## AIM OF THE EXERCISE
From the opening line of the records through the line bearing "user ← lift", set down every line exactly.
** Opening MATERIAL SHOWN block **
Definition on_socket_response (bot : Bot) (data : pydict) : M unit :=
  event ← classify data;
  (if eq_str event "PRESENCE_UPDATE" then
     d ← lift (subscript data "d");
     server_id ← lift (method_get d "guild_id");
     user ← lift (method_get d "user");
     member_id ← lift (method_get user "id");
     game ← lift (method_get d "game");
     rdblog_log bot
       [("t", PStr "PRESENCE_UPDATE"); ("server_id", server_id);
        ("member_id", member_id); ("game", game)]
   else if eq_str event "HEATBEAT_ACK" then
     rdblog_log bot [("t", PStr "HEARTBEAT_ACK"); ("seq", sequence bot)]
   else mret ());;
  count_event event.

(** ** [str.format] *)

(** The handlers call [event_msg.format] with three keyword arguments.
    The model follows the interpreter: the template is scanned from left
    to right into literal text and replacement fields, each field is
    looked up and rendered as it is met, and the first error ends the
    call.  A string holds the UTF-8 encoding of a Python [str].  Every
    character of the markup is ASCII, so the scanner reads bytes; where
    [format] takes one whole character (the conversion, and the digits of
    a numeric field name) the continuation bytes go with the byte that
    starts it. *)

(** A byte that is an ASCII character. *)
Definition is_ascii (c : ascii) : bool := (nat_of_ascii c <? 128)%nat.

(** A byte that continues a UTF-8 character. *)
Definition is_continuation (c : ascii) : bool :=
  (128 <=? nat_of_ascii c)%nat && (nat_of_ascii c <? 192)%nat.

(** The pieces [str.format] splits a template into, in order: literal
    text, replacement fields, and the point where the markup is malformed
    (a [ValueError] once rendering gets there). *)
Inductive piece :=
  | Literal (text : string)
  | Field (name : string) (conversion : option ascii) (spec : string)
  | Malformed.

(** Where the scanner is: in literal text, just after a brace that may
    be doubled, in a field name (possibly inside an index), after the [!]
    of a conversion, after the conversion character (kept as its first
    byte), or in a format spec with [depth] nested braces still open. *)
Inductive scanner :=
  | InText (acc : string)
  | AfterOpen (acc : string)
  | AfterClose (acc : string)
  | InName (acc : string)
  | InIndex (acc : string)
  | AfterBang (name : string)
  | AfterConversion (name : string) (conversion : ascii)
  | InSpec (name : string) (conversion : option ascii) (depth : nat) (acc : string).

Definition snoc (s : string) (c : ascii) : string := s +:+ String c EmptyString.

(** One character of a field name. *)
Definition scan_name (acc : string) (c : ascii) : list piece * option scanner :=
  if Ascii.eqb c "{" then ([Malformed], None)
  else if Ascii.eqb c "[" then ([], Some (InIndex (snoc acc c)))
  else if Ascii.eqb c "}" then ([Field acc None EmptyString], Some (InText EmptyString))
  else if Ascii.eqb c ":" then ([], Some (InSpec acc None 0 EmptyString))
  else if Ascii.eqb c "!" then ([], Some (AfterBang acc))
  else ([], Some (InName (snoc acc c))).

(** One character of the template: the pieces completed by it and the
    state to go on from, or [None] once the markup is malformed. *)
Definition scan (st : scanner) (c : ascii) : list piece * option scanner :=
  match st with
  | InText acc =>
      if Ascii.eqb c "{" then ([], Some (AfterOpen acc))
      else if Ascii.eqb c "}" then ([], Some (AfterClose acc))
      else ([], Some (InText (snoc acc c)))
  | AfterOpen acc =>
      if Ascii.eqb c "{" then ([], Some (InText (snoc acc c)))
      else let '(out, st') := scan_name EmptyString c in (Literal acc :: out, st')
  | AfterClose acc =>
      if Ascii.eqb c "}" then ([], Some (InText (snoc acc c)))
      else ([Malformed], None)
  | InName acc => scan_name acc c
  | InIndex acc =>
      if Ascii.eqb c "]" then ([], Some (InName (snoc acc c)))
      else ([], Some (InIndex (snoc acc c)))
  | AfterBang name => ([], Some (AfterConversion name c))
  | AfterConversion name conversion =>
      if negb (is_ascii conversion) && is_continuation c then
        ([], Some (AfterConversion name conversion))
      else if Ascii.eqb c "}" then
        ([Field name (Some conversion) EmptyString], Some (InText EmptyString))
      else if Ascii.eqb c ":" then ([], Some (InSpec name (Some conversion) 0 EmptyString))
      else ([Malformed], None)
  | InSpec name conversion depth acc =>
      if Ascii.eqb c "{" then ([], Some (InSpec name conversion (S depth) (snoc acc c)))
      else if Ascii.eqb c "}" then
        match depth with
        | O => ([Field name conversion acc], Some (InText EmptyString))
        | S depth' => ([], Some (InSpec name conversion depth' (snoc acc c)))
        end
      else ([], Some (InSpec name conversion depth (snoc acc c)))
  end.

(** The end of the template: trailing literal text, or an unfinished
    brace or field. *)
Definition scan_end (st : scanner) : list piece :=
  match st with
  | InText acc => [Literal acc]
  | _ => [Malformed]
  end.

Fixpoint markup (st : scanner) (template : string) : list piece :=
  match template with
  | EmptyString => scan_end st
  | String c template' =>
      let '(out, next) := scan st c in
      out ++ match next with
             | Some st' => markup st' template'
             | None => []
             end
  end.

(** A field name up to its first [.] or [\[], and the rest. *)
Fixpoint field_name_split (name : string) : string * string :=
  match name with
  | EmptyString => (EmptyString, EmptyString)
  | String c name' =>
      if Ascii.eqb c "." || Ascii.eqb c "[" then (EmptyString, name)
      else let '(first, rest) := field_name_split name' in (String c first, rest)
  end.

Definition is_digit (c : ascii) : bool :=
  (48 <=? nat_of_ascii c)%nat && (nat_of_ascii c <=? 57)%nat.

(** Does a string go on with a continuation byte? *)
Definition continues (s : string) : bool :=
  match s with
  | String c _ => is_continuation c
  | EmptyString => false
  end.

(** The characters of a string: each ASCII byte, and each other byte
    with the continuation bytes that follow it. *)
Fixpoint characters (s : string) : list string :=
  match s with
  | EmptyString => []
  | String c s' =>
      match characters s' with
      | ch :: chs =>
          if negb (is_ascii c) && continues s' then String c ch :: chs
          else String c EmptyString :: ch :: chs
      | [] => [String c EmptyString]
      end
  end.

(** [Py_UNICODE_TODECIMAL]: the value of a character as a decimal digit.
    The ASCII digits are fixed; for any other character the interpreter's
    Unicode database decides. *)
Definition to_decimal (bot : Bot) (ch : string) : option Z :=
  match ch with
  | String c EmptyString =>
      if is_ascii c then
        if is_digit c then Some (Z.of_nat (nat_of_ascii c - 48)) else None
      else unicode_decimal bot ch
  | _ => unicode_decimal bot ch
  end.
** Closing MATERIAL SHOWN block **
## EXPECTED OUTPUT
Definition on_socket_response (bot : Bot) (data : pydict) : M unit :=
  event ← classify data;
  (if eq_str event "PRESENCE_UPDATE" then
     d ← lift (subscript data "d");
     server_id ← lift (method_get d "guild_id");
     user ← lift (method_get d "user");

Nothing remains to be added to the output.